# [Input]
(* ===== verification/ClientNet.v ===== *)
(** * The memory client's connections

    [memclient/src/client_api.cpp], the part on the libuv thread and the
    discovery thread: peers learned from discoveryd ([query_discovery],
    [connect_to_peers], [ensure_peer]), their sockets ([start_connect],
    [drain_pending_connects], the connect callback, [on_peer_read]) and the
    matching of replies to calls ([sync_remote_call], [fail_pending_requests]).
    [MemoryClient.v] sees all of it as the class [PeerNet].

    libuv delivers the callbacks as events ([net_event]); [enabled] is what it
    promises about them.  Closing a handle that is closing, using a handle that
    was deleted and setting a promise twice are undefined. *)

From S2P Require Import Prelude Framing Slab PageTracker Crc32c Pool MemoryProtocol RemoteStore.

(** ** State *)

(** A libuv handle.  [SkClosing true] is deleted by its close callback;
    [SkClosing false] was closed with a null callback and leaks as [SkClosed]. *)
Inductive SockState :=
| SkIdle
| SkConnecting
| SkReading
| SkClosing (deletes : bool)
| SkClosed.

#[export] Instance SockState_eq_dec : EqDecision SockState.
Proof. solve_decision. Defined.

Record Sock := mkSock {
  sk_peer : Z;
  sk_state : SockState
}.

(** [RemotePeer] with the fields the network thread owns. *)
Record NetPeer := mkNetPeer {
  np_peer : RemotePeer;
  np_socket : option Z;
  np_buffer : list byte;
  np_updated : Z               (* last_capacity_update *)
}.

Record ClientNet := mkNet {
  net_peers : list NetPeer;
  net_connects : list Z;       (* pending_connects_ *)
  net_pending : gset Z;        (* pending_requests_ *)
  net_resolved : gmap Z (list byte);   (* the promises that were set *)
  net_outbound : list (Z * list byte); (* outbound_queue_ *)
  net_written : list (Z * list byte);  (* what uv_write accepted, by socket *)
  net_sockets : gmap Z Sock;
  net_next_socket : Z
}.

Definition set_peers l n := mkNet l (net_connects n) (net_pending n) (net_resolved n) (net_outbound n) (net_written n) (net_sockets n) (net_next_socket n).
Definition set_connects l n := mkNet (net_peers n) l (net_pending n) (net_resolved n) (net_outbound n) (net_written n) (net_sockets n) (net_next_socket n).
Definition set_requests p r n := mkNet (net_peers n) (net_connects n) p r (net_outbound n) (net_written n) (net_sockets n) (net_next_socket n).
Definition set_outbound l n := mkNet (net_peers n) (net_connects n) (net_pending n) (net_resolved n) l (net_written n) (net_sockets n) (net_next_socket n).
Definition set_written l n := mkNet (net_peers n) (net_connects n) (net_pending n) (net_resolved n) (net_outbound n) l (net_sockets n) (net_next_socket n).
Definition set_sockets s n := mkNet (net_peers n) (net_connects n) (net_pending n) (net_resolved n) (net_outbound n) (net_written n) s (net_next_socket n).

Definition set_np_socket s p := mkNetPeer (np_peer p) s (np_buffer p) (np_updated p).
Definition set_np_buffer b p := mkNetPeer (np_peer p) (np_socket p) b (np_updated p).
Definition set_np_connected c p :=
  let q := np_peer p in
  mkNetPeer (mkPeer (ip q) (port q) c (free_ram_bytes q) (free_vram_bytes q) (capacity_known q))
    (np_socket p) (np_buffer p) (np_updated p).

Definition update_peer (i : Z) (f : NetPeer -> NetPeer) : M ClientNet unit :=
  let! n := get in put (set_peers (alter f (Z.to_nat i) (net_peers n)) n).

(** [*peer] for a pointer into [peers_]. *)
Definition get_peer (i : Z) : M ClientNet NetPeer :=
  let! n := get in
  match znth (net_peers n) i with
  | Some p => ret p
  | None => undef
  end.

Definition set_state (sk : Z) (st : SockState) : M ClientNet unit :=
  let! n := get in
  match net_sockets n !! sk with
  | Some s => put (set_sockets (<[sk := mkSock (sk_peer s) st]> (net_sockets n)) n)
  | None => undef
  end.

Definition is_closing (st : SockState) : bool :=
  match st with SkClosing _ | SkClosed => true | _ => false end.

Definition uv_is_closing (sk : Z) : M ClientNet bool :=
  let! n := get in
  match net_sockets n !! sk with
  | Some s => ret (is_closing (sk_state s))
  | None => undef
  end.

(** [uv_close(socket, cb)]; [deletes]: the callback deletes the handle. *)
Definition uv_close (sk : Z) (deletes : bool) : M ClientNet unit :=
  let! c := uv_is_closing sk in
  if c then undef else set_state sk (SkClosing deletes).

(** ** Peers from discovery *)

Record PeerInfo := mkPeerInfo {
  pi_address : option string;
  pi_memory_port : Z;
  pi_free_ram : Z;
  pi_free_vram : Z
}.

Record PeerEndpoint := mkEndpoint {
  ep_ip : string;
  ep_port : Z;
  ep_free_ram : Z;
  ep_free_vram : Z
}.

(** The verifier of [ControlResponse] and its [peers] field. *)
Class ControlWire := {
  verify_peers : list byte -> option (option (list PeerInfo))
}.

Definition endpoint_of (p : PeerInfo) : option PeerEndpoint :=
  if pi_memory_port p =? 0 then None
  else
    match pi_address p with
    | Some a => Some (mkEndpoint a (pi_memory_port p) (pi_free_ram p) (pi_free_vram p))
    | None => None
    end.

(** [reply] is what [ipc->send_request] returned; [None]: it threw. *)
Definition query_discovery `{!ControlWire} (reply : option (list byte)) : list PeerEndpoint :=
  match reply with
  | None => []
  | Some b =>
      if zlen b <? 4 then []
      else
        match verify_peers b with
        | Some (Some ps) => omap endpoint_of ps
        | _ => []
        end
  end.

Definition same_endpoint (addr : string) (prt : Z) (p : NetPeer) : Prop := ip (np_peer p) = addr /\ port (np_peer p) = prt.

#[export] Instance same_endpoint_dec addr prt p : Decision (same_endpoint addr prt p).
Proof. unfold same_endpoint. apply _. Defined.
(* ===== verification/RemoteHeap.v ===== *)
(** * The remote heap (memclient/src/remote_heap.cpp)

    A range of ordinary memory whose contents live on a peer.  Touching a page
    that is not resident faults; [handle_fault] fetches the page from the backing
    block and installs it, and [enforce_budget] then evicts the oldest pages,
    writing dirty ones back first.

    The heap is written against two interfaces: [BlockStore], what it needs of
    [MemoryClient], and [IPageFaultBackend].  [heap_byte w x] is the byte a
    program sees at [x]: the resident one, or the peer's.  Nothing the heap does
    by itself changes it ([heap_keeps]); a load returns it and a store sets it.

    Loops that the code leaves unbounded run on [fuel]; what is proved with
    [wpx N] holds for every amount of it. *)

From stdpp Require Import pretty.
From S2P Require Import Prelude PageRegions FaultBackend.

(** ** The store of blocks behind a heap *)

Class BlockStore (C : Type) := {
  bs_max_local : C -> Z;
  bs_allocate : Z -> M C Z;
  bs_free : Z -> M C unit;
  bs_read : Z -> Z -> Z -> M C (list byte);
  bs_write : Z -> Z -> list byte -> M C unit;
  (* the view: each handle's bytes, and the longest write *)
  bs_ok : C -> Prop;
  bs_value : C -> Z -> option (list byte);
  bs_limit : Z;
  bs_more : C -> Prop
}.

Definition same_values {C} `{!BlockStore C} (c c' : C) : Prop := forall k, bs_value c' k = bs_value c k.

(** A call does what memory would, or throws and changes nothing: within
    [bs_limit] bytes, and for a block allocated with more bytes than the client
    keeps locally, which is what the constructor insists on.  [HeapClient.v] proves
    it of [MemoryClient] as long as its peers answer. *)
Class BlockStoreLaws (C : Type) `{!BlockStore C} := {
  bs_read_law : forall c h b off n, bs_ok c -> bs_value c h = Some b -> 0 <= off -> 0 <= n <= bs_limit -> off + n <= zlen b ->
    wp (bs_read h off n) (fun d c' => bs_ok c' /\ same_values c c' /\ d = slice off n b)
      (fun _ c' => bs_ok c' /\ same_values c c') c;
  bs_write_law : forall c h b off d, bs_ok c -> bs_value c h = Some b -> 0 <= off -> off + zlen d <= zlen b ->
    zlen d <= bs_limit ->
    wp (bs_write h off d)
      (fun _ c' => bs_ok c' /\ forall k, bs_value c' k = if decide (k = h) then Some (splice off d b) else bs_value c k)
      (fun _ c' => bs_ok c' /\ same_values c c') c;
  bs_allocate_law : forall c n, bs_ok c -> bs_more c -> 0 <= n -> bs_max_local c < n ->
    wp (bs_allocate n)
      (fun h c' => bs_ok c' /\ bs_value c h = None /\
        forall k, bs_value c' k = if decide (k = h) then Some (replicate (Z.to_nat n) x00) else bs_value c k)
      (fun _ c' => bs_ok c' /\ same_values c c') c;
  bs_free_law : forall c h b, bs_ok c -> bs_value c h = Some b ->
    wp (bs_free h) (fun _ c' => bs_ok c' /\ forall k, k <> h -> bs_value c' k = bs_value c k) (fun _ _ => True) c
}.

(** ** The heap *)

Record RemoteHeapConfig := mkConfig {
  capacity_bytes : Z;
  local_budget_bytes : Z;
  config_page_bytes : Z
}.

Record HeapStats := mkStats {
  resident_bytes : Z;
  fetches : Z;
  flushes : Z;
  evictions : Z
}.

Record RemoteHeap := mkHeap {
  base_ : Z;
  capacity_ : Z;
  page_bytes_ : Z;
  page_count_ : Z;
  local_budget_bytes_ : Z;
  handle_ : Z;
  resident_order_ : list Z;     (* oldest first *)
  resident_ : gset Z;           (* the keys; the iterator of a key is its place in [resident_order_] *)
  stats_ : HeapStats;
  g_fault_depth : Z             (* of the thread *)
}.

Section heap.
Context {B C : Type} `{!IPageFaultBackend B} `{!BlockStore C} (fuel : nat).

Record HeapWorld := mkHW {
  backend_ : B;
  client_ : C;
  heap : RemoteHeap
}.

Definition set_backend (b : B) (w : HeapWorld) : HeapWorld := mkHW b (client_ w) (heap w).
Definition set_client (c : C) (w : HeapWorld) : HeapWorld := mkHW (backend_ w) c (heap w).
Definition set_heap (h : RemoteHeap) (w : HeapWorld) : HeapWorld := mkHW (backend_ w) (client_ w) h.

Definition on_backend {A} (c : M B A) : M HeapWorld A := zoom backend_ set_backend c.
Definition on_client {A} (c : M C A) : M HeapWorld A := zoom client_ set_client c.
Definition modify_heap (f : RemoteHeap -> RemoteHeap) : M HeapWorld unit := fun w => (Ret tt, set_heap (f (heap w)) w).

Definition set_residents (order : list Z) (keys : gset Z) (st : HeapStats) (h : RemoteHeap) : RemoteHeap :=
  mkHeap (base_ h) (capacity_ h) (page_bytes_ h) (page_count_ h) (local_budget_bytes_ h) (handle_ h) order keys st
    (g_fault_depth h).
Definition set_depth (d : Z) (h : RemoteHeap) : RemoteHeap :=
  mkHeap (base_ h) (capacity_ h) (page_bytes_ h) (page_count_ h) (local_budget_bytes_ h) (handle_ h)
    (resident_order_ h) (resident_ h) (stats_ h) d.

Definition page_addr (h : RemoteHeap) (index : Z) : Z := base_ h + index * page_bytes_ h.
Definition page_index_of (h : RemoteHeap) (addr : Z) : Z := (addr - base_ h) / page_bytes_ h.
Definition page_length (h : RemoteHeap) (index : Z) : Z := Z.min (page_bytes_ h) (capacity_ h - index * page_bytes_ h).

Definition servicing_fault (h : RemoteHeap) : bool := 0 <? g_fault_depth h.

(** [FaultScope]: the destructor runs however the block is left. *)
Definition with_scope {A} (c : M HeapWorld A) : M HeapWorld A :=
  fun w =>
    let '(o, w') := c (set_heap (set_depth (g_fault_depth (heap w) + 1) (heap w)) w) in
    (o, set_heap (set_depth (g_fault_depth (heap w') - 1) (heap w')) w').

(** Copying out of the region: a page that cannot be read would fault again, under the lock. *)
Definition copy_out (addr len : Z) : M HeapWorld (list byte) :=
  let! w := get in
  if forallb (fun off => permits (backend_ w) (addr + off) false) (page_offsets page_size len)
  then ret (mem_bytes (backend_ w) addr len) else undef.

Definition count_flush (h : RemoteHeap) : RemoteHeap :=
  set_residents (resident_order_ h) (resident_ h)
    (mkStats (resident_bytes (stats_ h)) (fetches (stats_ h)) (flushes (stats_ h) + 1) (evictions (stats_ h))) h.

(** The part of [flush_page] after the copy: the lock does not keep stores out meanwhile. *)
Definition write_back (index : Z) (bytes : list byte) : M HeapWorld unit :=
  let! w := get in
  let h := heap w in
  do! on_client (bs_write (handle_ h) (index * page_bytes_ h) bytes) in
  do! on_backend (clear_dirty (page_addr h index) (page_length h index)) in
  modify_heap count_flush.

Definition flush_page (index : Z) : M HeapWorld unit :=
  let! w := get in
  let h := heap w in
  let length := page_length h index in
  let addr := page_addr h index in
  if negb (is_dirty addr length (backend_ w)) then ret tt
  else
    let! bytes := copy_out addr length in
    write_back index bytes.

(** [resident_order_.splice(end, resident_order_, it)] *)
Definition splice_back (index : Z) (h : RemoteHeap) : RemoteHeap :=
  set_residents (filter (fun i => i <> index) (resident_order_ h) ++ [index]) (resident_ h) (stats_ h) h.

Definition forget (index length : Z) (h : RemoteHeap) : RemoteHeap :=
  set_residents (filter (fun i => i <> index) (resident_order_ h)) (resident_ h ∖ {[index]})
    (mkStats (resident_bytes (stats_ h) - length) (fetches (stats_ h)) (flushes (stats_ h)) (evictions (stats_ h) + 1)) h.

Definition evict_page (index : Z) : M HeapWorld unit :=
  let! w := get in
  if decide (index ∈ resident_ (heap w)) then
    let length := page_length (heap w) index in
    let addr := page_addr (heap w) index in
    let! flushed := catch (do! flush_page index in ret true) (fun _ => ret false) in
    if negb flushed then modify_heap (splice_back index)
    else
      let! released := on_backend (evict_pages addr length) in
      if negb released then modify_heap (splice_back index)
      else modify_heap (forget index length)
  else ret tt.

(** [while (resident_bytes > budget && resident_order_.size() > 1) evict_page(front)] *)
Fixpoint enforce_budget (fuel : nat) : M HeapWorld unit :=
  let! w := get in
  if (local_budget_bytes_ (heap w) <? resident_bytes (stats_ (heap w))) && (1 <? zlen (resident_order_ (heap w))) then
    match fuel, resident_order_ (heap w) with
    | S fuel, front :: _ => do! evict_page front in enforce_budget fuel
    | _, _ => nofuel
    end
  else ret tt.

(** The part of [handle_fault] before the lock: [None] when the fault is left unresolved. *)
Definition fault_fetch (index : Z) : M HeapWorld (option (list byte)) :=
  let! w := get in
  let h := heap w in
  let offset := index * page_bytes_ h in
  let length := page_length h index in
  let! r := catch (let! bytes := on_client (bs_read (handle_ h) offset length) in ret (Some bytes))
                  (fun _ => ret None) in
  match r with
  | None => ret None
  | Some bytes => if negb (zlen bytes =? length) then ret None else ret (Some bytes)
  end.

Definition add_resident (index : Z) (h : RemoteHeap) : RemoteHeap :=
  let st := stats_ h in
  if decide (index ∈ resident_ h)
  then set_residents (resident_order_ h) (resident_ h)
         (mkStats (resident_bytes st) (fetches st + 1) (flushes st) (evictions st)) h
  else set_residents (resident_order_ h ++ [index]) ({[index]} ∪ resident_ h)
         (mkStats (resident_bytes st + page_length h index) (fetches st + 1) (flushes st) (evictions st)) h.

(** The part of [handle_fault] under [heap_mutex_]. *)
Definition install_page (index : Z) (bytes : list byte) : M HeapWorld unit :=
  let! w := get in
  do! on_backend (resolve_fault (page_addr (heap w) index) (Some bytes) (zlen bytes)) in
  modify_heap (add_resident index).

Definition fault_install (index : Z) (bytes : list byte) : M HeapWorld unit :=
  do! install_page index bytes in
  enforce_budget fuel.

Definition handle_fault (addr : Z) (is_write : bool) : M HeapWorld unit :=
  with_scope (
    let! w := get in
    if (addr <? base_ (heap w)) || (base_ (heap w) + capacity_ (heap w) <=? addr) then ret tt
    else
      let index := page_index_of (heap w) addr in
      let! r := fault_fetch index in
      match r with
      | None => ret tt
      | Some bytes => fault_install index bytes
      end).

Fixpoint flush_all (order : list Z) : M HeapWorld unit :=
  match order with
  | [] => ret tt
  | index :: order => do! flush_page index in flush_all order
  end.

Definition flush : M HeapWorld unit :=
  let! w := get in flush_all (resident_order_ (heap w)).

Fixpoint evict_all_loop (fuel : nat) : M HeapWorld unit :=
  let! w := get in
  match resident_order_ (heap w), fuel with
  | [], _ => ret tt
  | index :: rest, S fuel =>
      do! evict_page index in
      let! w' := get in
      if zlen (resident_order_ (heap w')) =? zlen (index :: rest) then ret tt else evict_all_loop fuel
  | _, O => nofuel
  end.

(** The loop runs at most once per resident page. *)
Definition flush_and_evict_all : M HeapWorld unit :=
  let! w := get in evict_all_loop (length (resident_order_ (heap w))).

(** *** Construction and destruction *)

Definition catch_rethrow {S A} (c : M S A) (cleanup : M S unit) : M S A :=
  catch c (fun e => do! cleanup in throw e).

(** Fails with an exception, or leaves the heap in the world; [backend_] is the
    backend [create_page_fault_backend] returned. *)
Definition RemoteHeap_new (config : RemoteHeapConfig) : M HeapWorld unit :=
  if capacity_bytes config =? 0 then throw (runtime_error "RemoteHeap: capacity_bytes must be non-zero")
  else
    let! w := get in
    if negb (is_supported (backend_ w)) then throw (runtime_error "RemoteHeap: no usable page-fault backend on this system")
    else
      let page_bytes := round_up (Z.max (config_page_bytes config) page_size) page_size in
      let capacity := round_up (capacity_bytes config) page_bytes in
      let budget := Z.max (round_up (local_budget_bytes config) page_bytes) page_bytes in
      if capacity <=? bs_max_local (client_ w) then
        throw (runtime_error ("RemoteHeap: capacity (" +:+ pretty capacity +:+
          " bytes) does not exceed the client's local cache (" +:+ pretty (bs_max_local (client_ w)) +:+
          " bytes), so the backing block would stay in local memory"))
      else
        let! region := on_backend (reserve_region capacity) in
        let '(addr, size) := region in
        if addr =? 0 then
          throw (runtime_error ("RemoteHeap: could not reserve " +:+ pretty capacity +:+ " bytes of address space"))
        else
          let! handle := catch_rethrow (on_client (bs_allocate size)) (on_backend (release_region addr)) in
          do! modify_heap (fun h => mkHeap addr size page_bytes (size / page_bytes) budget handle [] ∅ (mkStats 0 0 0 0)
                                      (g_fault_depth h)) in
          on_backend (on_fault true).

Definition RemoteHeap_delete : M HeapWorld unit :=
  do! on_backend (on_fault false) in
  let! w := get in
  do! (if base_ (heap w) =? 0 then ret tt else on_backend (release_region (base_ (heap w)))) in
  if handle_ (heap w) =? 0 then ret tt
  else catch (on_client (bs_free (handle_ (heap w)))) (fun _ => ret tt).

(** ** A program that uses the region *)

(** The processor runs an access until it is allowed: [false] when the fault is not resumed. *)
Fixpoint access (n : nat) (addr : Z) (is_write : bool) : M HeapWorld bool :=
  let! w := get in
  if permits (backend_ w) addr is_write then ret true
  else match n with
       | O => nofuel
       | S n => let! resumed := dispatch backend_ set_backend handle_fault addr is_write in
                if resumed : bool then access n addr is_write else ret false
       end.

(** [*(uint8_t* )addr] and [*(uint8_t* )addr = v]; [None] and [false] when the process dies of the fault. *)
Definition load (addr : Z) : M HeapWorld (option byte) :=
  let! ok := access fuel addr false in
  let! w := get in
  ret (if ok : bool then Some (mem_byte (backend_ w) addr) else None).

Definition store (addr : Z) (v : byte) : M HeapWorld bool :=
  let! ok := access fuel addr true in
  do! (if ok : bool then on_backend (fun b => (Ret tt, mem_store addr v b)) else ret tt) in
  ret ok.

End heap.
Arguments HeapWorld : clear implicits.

# [Task item]
Within the listing, how many lines hold the word "leaves"? Answer with the number by itself.

# [Exercise output]
2